/Time_Series_Anomaly_Detection

An AutoEncoder-based anomaly detector model

Primary LanguagePython

Time_Series_Anomaly_Detection

Usage

This is a model which in more complex shape can detect invalid financial transactions, DDoS Attacks on servers, and etc. somehow this code is core of some bigger system to prevent waste of money and resources.

Architecture

These Three Pipeline are doing main jobs:

  • PreProcess: implements all needed processes on data to be prepared for next step which may be train or predict; you should notice pipeline if you want data for training or predicting cause there is a slight difference between preprocess of these two
  • Training
  • Predicting

Pipelines in Detail

PreProcess:

Every timesery becomes chunked and of that chunk will be measured; then we take variance in that specific chunk using measred mean; this process would be repeated once again on variance itself; a feature comes out of it which we call it double variance which is very useful for bolding anomalies; with this procedure your model would not be bound to overall changes through whole timesery Obviously real world tiemseries would not be the same in length and in opposite, our model needs inputs with same length then we'll use windowing to create desired inputs.

Training:

Training model is only occured on normal data to become defferentiator of anomalous data; AutoEncoder model is created in this pipeline and input will be passed to it; model architecture would be saved at model.h5 and also weights would be saved on weights.h5 in checkpoints with with comparision of loss.

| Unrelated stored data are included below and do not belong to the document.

(** [updateWorkout(req, res)] with [req.user] (the caller's id, when the
    authentication middleware set one), [req.params.id] and [req.body]. *)
Definition updateWorkout (progresses : list progress) (store : list workout)
    (user : option string) (id : string) (body : updateBody)
    : response * list workout :=
  match findById w_id id store with
  | None => (message 400 "Workout not found", store)
  | Some workout =>
      match user with
      | None => (message 401 "User not found", store)
      | Some userId =>
          if negb (bool_decide (w_userId workout = userId))
          then (message 401 "User not authorized", store)
          else
            let updateData :=
              if (truthyString (b_type body) || ToBoolean (b_duration body)
                  || ToBoolean (b_weight body)) && negb (ToBoolean (b_calories body))
              then
                let finalType :=
                  if truthyString (b_type body) then default (w_type workout) (b_type body)
                  else w_type workout in
                let finalDuration := or_else (b_duration body) (w_duration workout) in
                let finalWeight := or_else (b_weight body) (w_weight workout) in
                let fetched := negb (ToBoolean finalWeight) in
                let finalWeight :=
                  if fetched then getLatestWeight progresses userId else finalWeight in
                let updateData :=
                  if fetched && ToBoolean finalWeight
                  then {| b_type := b_type body; b_duration := b_duration body;
                          b_weight := finalWeight; b_calories := b_calories body;
                          b_date := b_date body; b_userId := b_userId body |}
                  else body in
                let calculatedCalories := calculateCalories finalType finalDuration finalWeight in
                if ToBoolean calculatedCalories
                then {| b_type := b_type updateData; b_duration := b_duration updateData;
                        b_weight := b_weight updateData; b_calories := calculatedCalories;
                        b_date := b_date updateData; b_userId := b_userId updateData |}
                else updateData
              else body in
            let store' := findByIdAndUpdate id updateData store in
            match findById w_id id store' with
            | Some updatedWorkout => (Response 200 (workout_toJSON updatedWorkout), store')
            | None => (Response 200 JNull, store')
            end
      end
  end.

(** [deleteWorkout(req, res)] *)
Definition deleteWorkout (store : list workout) (user : option string) (id : string)
    : response * list workout :=
  match findById w_id id store with
  | None => (message 400 "Workout not found", store)
  | Some workout =>
      match user with
      | None => (message 401 "User not found", store)
      | Some userId =>
          if negb (bool_decide (w_userId workout = userId))
          then (message 401 "User not authorized", store)
          else (Response 200 (JObj [("id", JStr id)]%string),
                findByIdAndDelete w_id id store)
      end
  end.

End WorkoutController.

Import WorkoutController.

(** ** controllers/progressController.js *)

Module ProgressController.

(** What V8 reports for [req.user.id] when [req.user] is undefined. *)
Definition noUser : string := "Cannot read properties of undefined (reading 'id')".

(** [addProgress(req, res)] with [req.body.weight] and [req.body.date]. *)
Definition addProgress (e : env) (store : list progress) (user : option string)
    (weight : value) (date : option Z) : response * list progress :=
  if negb (ToBoolean weight) then (message 400 "Please add weight", store)
  else
    match user with
    | None => (message 500 noUser, store)
    | Some userId =>
        let doc := {| p_id := nextId e; p_userId := userId;
                      p_weight := ToNumber weight;
                      p_date := default (now e) date |} in
        match progress_create e doc store with
        | inl error => (message 500 error, store)
        | inr store' => (Response 201 (progress_toJSON doc), store')
        end
    end.

(** [deleteProgress(req, res)] *)
Definition deleteProgress (store : list progress) (user : option string) (id : string)
    : response * list progress :=
  match findById p_id id store with
  | None => (message 400 "Progress entry not found", store)
  | Some progress =>
      match user with
      | None => (message 401 "User not found", store)
      | Some userId =>
          if negb (bool_decide (p_userId progress = userId))
          then (message 401 "User not authorized", store)
          else (Response 200 (JObj [("id", JStr id)]%string),
                findByIdAndDelete p_id id store)
      end
  end.

End ProgressController.

Import ProgressController.

(** ** controllers/nutritionController.js *)

Module NutritionController.

(** [String.prototype.trim] on the ASCII white space. *)
Definition isSpace (c : ascii) : bool :=
  let n := nat_of_ascii c in
  (Nat.eqb n 32 || (Nat.leb 9 n && Nat.leb n 13))%bool.

Fixpoint trimStart (s : string) : string :=
  match s with
  | EmptyString => EmptyString
  | String c s' => if isSpace c then trimStart s' else s
  end.

Fixpoint trimEnd (s : string) : string :=
  match s with
  | EmptyString => EmptyString
  | String c s' =>
      match trimEnd s' with
      | EmptyString => if isSpace c then EmptyString else String c EmptyString
      | t => String c t
      end
  end.

Definition trim (s : string) : string := trimEnd (trimStart s).

(** The fields [addNutrition] reads from [req.body]. *)
Record nutritionBody : Type := NutritionBody {
  nb_food : option string;
  nb_calories : value;
  nb_date : option Z;
  nb_protein : value;
  nb_carbs : value;
  nb_fat : value }.

(** [isNaN(x) ? 0 : Math.max(0, Number(x))] *)
Definition validatedMacro (x : value) : number :=
  if isNaN x then num 0 else Math_max (num 0) (ToNumber x).

(** [addNutrition(req, res)] *)
Definition addNutrition (e : env) (store : list nutrition) (user : option string)
    (body : nutritionBody) : response * list nutrition :=
  let calories := nb_calories body in
  match nb_food body with
  | None => (message 400 "Food name is required", store)
  | Some food =>
      if negb (truthyString (Some food)) || negb (truthyString (Some (trim food)))
      then (message 400 "Food name is required", store)
      else if negb (ToBoolean calories) || isNaN calories || lt (ToNumber calories) (num 0)
      then (message 400 "Valid calories value is required", store)
      else
        let validatedProtein := validatedMacro (nb_protein body) in
        let validatedCarbs := validatedMacro (nb_carbs body) in
        let validatedFat := validatedMacro (nb_fat body) in
        match user with
        | None => (message 500 noUser, store)
        | Some userId =>
            let doc := {| n_id := nextId e; n_userId := userId;
                          n_food := trim food;
                          n_calories := ToNumber calories;
                          n_protein := validatedProtein;
                          n_carbs := validatedCarbs;
                          n_fat := validatedFat;
                          n_date := default (now e) (nb_date body) |} in
            match nutrition_create doc store with
            | inl error => (message 500 error, store)
            | inr store' => (Response 201 (nutrition_toJSON doc), store')
            end
        end
  end.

There is one other output beside model weights and thats threshold based on normal data destribution; whenever some predicted data point places higher than threshold then it would be acted as an anomaly.

Predict

Saved model and weights will be called to reconstruct unseen data; if we pass some anomalous data to model, the reconstructed data would be without anomaly, then diffeneces of data points on input and output (losses) would be compared to threshold; now we can decide if a data point is an anomaly or normal.